(** What a quarantine attempt leaves: the moved entry in a private directory made
    under the quarantine's name, or nothing moved at all. *)
Definition quarantined (p : OwnedPath) (o : Os) (out : result (option UnixQuarantine) IoError * Os) : Prop :=
  match out.1 with
  | Ok (Some q) => exists i o1 n, (trail unmoving o o1 /\ made_under (directory p) (q_name q) (q_directory q) o o1) /\
      actions out.2 = Moved (directory p) (public_name p) (q_directory q) PRIVATE_CANDIDATE_NAME i :: actions o1 /\
      calm out.2 /\ private_at (fs out.2) (q_directory q) n /\ entries n !! PRIVATE_CANDIDATE_NAME = Some i
  | _ => trail unmoving o out.2
  end.




(** *** Cleanup *)










(** *** Publication directories *)

Lemma create_private_loop_ok a attempts o d o' :
  calm o -> create_private_loop a (publication_stages (fun _ => ret tt)) attempts o = (Ok d, o') ->
  pd_directory d = pd_identity d /\ calm o' /\
  exists n, private_at (fs o') (pd_directory d) n /\ acl_access n = XNoData /\ acl_default n = XNoData.
Proof.
  assert (Hstages : forall st, publication_stages (fun _ => ret tt) st = ret tt) by by intros [].
  revert o. induction attempts as [|attempts IH]; intros o Hc Hok; [done|]. cbn [create_private_loop] in Hok.
  apply bind_ok in Hok as (name & o1 & Hname & Hok).
  assert (Hc1 : calm o1) by (by eapply (calm_after unmoving); [apply framed_random_stage|exact Hc|exact Hname]).
  apply bind_ok in Hok as (made & o2 & Hmade%attempt_ok & Hok).
  assert (Heq : create_authenticated_private_directory (anchor a) (anchor_boundary a) name false (publication_stages (fun _ => ret tt)) o1
    = create_authenticated_private_directory (anchor a) (anchor_boundary a) name false (fun _ => ret tt) o1).
  { unfold create_authenticated_private_directory, normalize_private_directory. by rewrite !Hstages. }
  rewrite Heq in Hmade. destruct made as [[dir i]|e].
  - apply create_private_ok in Hmade as (-> & Hc2 & n & Hp & Hacl); [|done].
    apply bind_ok in Hok as (parent & o3 & Hcl%guarded_ok & Hok). apply look_ok in Hcl as [-> _].
    apply ret_ok in Hok as [-> ->]. split; [done|]. split; [by apply calm_disturbed|]. exists n.
    split; [by apply disturbed_private|done].
  - assert (Hc2 : calm o2) by (by eapply (calm_after unmoving); [apply framed_create|exact Hc1|exact Hmade]).
    destruct (error_kind e); try done. by apply (IH o2).
Qed.

Lemma create_private_directory_ok a o d o' :
  calm o -> create_private_directory a o = (Ok d, o') ->
  pd_directory d = pd_identity d /\ calm o' /\
  exists n, private_at (fs o') (pd_directory d) n /\ acl_access n = XNoData /\ acl_default n = XNoData.
Proof.
  intros Hc Hok. unfold create_private_directory, create_private_directory_with_fault in Hok.
  apply bind_ok in Hok as (u & o1 & Hau & Hok). eapply create_private_loop_ok; [|exact Hok].
  by eapply (calm_after unmoving); [apply framed_ancestors|exact Hc|exact Hau].
Qed.

(** ** Authentication in a file system at rest *)

(** A directory fit for a boundary. *)
Definition safe_directory (n : Node) : Prop :=
  is_dir_mode (st_mode n) = true /\ boundary_mode_is_safe (st_mode n) (st_uid n) euid = true /\
  acl_access n = XNoData /\ acl_default n = XNoData.

Lemma decides_xattr d field : decides (authenticate_xattr d field) (fun f _ => exists n, nodes f !! d = Some n /\ field n = XNoData).
Proof.
  unfold authenticate_xattr.
  eapply decides_equiv; [|apply (decides_bind _ _ (fun f x => (let? n := fstat_call f d in Ok (field n)) = Ok x) (fun x _ _ => x = XNoData)); [apply decides_look|]].
  2: { intros x o _. destruct x; (split; [done|]); intros []; split; done. }
  intros f u. simpl. unfold fstat_call. split.
  - intros (x & Hx & ->). destruct (nodes f !! d) as [n|]; [|done]. injection Hx as Hx. eauto.
  - intros (n & -> & Hn). exists XNoData. simpl. by rewrite Hn.
Qed.

Lemma decides_boundary d :
  decides (authenticate_boundary_directory d) (fun f a => exists n, nodes f !! d = Some n /\ safe_directory n /\
    a = mkAuthority (st_uid n) (Z.land (st_mode n) (Z.lor S_ISVTX 18))).
Proof.
  unfold authenticate_boundary_directory, authenticate_directory_acl. eapply decides_equiv.
  2: { apply decides_bind; [apply decides_look|]. intros n. apply decides_bind; [apply decides_require|]. intros ?.
       apply decides_bind; [apply decides_bind; [apply decides_xattr|intros ?; apply decides_xattr]|]. intros ?. apply decides_ret. }
  intros f a. simpl. unfold fstat_call. split.
  - intros (n & Hn%ok_or_Ok & u & Hreq & u' & (_ & (n1 & Hn1 & H1) & n2 & Hn2 & H2) & ->).
    rewrite Hn in Hn1, Hn2. simplify_eq. apply andb_true_iff in Hreq as [? ?]. exists n1. by split_and!.
  - intros (n & Hn & (Hd & Hs & Ha & Hdef) & ->). exists n. rewrite Hn. split; [done|]. exists tt. rewrite Hd, Hs. split; [done|].
    exists tt. split; [|done]. exists tt. by split; exists n.
Qed.

(** A directory that is still what a component recorded. *)
Definition component_holds (f : Fs) (c : BoundaryComponent) (i : FileIdentity) : Prop :=
  i = comp_identity c /\ exists n, nodes f !! i = Some n /\ safe_directory n /\
    st_uid n = owner c /\ Z.land (st_mode n) (Z.lor S_ISVTX 18) = rename_authority c.

Lemma decides_component d c text : decides (authenticate_component d c text) (fun f _ => component_holds f c d).
Proof.
  unfold authenticate_component, from_file. eapply decides_equiv.
  2: { apply decides_bind; [apply decides_boundary|]. intros a. apply decides_bind; [apply decides_bind; [apply decides_look|]|].
       - intros ?. apply decides_ret.
       - intros i. apply decides_require. }
  intros f u. simpl. unfold component_holds. split.
  - intros (a & (n & Hn & Hs & ->) & i & (_ & _ & ->) & Hreq). simpl in Hreq. bool_simp.
    match goal with Hx : bool_decide _ = true |- _ => apply bool_decide_eq_true in Hx end. split; [done|]. exists n. by split_and!.
  - intros (-> & n & Hn & Hs & Ho & Hr). eexists. split; [by exists n|]. exists (comp_identity c). split.
    + exists n. unfold fstat_call. by rewrite Hn.
    + simpl. rewrite Ho, Hr, !Z.eqb_refl, bool_decide_true by done. done.
Qed.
======
Action item →
The material above is to be transcribed in full, exactly as it stands.

Solution →
(** What a quarantine attempt leaves: the moved entry in a private directory made
    under the quarantine's name, or nothing moved at all. *)
Definition quarantined (p : OwnedPath) (o : Os) (out : result (option UnixQuarantine) IoError * Os) : Prop :=
  match out.1 with
  | Ok (Some q) => exists i o1 n, (trail unmoving o o1 /\ made_under (directory p) (q_name q) (q_directory q) o o1) /\
      actions out.2 = Moved (directory p) (public_name p) (q_directory q) PRIVATE_CANDIDATE_NAME i :: actions o1 /\
      calm out.2 /\ private_at (fs out.2) (q_directory q) n /\ entries n !! PRIVATE_CANDIDATE_NAME = Some i
  | _ => trail unmoving o out.2
  end.




(** *** Cleanup *)










(** *** Publication directories *)

Lemma create_private_loop_ok a attempts o d o' :
  calm o -> create_private_loop a (publication_stages (fun _ => ret tt)) attempts o = (Ok d, o') ->
  pd_directory d = pd_identity d /\ calm o' /\
  exists n, private_at (fs o') (pd_directory d) n /\ acl_access n = XNoData /\ acl_default n = XNoData.
Proof.
  assert (Hstages : forall st, publication_stages (fun _ => ret tt) st = ret tt) by by intros [].
  revert o. induction attempts as [|attempts IH]; intros o Hc Hok; [done|]. cbn [create_private_loop] in Hok.
  apply bind_ok in Hok as (name & o1 & Hname & Hok).
  assert (Hc1 : calm o1) by (by eapply (calm_after unmoving); [apply framed_random_stage|exact Hc|exact Hname]).
  apply bind_ok in Hok as (made & o2 & Hmade%attempt_ok & Hok).
  assert (Heq : create_authenticated_private_directory (anchor a) (anchor_boundary a) name false (publication_stages (fun _ => ret tt)) o1
    = create_authenticated_private_directory (anchor a) (anchor_boundary a) name false (fun _ => ret tt) o1).
  { unfold create_authenticated_private_directory, normalize_private_directory. by rewrite !Hstages. }
  rewrite Heq in Hmade. destruct made as [[dir i]|e].
  - apply create_private_ok in Hmade as (-> & Hc2 & n & Hp & Hacl); [|done].
    apply bind_ok in Hok as (parent & o3 & Hcl%guarded_ok & Hok). apply look_ok in Hcl as [-> _].
    apply ret_ok in Hok as [-> ->]. split; [done|]. split; [by apply calm_disturbed|]. exists n.
    split; [by apply disturbed_private|done].
  - assert (Hc2 : calm o2) by (by eapply (calm_after unmoving); [apply framed_create|exact Hc1|exact Hmade]).
    destruct (error_kind e); try done. by apply (IH o2).
Qed.

Lemma create_private_directory_ok a o d o' :
  calm o -> create_private_directory a o = (Ok d, o') ->
  pd_directory d = pd_identity d /\ calm o' /\
  exists n, private_at (fs o') (pd_directory d) n /\ acl_access n = XNoData /\ acl_default n = XNoData.
Proof.
  intros Hc Hok. unfold create_private_directory, create_private_directory_with_fault in Hok.
  apply bind_ok in Hok as (u & o1 & Hau & Hok). eapply create_private_loop_ok; [|exact Hok].
  by eapply (calm_after unmoving); [apply framed_ancestors|exact Hc|exact Hau].
Qed.

(** ** Authentication in a file system at rest *)

(** A directory fit for a boundary. *)
Definition safe_directory (n : Node) : Prop :=
  is_dir_mode (st_mode n) = true /\ boundary_mode_is_safe (st_mode n) (st_uid n) euid = true /\
  acl_access n = XNoData /\ acl_default n = XNoData.

Lemma decides_xattr d field : decides (authenticate_xattr d field) (fun f _ => exists n, nodes f !! d = Some n /\ field n = XNoData).
Proof.
  unfold authenticate_xattr.
  eapply decides_equiv; [|apply (decides_bind _ _ (fun f x => (let? n := fstat_call f d in Ok (field n)) = Ok x) (fun x _ _ => x = XNoData)); [apply decides_look|]].
  2: { intros x o _. destruct x; (split; [done|]); intros []; split; done. }
  intros f u. simpl. unfold fstat_call. split.
  - intros (x & Hx & ->). destruct (nodes f !! d) as [n|]; [|done]. injection Hx as Hx. eauto.
  - intros (n & -> & Hn). exists XNoData. simpl. by rewrite Hn.
Qed.

Lemma decides_boundary d :
  decides (authenticate_boundary_directory d) (fun f a => exists n, nodes f !! d = Some n /\ safe_directory n /\
    a = mkAuthority (st_uid n) (Z.land (st_mode n) (Z.lor S_ISVTX 18))).
Proof.
  unfold authenticate_boundary_directory, authenticate_directory_acl. eapply decides_equiv.
  2: { apply decides_bind; [apply decides_look|]. intros n. apply decides_bind; [apply decides_require|]. intros ?.
       apply decides_bind; [apply decides_bind; [apply decides_xattr|intros ?; apply decides_xattr]|]. intros ?. apply decides_ret. }
  intros f a. simpl. unfold fstat_call. split.
  - intros (n & Hn%ok_or_Ok & u & Hreq & u' & (_ & (n1 & Hn1 & H1) & n2 & Hn2 & H2) & ->).
    rewrite Hn in Hn1, Hn2. simplify_eq. apply andb_true_iff in Hreq as [? ?]. exists n1. by split_and!.
  - intros (n & Hn & (Hd & Hs & Ha & Hdef) & ->). exists n. rewrite Hn. split; [done|]. exists tt. rewrite Hd, Hs. split; [done|].
    exists tt. split; [|done]. exists tt. by split; exists n.
Qed.

(** A directory that is still what a component recorded. *)
Definition component_holds (f : Fs) (c : BoundaryComponent) (i : FileIdentity) : Prop :=
  i = comp_identity c /\ exists n, nodes f !! i = Some n /\ safe_directory n /\
    st_uid n = owner c /\ Z.land (st_mode n) (Z.lor S_ISVTX 18) = rename_authority c.

Lemma decides_component d c text : decides (authenticate_component d c text) (fun f _ => component_holds f c d).
Proof.
  unfold authenticate_component, from_file. eapply decides_equiv.
  2: { apply decides_bind; [apply decides_boundary|]. intros a. apply decides_bind; [apply decides_bind; [apply decides_look|]|].
       - intros ?. apply decides_ret.
       - intros i. apply decides_require. }
  intros f u. simpl. unfold component_holds. split.
  - intros (a & (n & Hn & Hs & ->) & i & (_ & _ & ->) & Hreq). simpl in Hreq. bool_simp.
    match goal with Hx : bool_decide _ = true |- _ => apply bool_decide_eq_true in Hx end. split; [done|]. exists n. by split_and!.
  - intros (-> & n & Hn & Hs & Ho & Hr). eexists. split; [by exists n|]. exists (comp_identity c). split.
    + exists n. unfold fstat_call. by rewrite Hn.
    + simpl. rewrite Ho, Hr, !Z.eqb_refl, bool_decide_true by done. done.
Qed.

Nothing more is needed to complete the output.